### [Dataset records]
....................
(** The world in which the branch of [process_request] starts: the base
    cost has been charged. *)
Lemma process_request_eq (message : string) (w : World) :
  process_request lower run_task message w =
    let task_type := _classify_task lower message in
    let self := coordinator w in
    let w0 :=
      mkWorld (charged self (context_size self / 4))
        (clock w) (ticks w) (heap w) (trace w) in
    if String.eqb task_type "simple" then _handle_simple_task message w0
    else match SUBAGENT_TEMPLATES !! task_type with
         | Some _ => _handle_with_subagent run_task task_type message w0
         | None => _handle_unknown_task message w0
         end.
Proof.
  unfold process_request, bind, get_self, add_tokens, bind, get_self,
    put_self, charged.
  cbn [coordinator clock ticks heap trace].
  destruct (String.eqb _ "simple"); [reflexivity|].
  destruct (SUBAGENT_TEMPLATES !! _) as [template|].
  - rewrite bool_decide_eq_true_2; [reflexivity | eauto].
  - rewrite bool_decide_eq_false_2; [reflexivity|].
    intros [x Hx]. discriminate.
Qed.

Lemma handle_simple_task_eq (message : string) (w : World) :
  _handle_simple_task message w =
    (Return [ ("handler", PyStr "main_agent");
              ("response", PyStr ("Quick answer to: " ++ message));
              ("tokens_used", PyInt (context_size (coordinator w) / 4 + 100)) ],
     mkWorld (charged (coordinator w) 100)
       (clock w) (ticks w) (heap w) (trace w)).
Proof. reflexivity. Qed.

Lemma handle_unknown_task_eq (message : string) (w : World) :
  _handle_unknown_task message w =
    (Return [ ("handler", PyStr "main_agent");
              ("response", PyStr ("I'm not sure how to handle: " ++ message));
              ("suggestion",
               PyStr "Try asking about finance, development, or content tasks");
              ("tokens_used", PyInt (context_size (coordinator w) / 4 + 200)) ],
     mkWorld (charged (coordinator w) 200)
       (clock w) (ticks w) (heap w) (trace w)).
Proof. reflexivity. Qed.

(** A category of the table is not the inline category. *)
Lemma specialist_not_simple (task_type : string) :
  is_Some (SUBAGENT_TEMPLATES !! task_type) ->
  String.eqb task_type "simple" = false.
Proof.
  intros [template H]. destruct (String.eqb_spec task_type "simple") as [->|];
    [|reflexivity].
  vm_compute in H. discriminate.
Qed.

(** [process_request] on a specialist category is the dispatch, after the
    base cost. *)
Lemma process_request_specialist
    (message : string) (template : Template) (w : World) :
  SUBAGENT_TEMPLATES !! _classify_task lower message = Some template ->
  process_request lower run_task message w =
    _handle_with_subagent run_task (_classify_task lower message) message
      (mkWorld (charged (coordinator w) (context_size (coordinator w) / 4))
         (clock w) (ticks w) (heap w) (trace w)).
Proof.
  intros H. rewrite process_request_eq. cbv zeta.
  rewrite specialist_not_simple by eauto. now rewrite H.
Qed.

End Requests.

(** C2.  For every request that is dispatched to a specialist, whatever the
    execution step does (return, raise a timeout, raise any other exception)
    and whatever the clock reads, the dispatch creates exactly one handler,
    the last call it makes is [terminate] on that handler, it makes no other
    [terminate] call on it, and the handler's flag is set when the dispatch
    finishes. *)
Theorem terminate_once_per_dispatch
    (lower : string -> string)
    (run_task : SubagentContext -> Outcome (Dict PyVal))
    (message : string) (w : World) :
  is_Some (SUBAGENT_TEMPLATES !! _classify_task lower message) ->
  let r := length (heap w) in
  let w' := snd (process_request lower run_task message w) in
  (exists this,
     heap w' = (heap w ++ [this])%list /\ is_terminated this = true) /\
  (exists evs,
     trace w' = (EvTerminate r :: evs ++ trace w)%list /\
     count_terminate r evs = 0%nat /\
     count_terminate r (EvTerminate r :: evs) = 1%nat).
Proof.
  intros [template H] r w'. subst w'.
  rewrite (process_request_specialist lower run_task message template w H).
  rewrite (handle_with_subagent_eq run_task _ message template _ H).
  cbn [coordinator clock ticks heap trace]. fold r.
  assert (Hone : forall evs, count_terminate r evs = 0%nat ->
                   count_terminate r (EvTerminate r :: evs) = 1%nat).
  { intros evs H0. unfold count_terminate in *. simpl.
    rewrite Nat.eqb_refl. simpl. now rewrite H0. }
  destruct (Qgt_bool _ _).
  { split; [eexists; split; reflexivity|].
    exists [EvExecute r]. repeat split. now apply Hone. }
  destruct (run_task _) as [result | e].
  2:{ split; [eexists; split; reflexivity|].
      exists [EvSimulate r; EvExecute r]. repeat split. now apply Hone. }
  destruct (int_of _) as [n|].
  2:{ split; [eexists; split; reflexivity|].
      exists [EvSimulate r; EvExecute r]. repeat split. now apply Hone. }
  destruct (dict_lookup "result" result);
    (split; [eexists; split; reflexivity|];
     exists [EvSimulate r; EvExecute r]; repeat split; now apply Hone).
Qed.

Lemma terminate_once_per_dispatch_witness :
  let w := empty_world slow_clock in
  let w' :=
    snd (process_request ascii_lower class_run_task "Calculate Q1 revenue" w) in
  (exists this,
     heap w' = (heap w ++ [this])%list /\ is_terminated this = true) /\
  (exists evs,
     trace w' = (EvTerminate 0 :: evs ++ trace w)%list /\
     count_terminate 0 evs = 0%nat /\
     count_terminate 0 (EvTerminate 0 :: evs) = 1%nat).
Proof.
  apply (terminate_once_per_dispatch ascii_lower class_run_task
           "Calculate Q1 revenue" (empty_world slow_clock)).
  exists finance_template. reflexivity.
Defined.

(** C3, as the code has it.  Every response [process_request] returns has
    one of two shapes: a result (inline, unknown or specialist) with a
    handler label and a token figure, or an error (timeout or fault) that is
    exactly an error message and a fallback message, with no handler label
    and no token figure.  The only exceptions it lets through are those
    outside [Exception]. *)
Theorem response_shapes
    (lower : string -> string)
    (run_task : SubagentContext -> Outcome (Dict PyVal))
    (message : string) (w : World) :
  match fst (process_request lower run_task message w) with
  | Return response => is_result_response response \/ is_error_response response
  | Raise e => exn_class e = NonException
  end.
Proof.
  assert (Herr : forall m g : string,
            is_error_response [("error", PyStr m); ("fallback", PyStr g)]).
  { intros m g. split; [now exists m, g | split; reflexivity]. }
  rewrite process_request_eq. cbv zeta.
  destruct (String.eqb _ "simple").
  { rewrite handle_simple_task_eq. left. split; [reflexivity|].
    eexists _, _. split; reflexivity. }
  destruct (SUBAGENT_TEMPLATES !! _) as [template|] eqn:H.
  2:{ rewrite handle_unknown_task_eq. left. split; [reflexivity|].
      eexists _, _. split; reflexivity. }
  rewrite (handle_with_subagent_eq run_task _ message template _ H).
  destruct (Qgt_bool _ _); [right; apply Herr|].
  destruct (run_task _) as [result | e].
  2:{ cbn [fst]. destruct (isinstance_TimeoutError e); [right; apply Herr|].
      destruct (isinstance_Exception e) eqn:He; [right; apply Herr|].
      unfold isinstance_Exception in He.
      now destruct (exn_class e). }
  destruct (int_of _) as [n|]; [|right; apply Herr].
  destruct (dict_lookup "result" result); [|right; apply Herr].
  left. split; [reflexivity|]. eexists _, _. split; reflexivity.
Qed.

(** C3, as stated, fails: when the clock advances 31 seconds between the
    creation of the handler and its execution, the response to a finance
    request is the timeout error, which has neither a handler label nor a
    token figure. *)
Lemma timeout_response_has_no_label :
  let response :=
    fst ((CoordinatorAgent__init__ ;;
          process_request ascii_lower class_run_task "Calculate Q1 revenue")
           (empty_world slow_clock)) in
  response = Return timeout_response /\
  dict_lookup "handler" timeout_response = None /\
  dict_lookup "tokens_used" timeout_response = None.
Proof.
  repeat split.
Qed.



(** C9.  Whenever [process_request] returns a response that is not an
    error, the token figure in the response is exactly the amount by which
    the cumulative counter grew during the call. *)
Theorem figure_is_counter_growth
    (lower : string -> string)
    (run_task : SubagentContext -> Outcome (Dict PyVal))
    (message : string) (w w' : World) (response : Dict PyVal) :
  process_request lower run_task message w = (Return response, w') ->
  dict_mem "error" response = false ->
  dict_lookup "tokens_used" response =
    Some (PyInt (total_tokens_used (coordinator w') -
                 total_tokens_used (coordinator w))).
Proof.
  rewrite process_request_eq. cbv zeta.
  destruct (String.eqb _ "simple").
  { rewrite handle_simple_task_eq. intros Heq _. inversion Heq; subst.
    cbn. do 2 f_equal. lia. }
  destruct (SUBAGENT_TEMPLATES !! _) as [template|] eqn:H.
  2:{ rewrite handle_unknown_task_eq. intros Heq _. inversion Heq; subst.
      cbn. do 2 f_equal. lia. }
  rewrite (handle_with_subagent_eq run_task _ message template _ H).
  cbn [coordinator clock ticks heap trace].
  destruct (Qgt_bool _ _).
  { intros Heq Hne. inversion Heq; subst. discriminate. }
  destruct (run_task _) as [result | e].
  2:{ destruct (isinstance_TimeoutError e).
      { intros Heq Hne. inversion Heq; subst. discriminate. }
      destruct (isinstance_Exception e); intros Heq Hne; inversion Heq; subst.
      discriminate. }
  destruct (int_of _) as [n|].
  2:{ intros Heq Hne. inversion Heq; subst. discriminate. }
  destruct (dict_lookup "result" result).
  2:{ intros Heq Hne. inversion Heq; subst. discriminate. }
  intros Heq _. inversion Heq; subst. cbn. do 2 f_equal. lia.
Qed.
....................
### [Exercise objective]
Using the entries above, give again exactly the lines from the line holding "(** C3, as the" through the line holding "assert (Herr : forall". Include both end lines and nothing else.

### [Your solution]
(** C3, as the code has it.  Every response [process_request] returns has
    one of two shapes: a result (inline, unknown or specialist) with a
    handler label and a token figure, or an error (timeout or fault) that is
    exactly an error message and a fallback message, with no handler label
    and no token figure.  The only exceptions it lets through are those
    outside [Exception]. *)
Theorem response_shapes
    (lower : string -> string)
    (run_task : SubagentContext -> Outcome (Dict PyVal))
    (message : string) (w : World) :
  match fst (process_request lower run_task message w) with
  | Return response => is_result_response response \/ is_error_response response
  | Raise e => exn_class e = NonException
  end.
Proof.
  assert (Herr : forall m g : string,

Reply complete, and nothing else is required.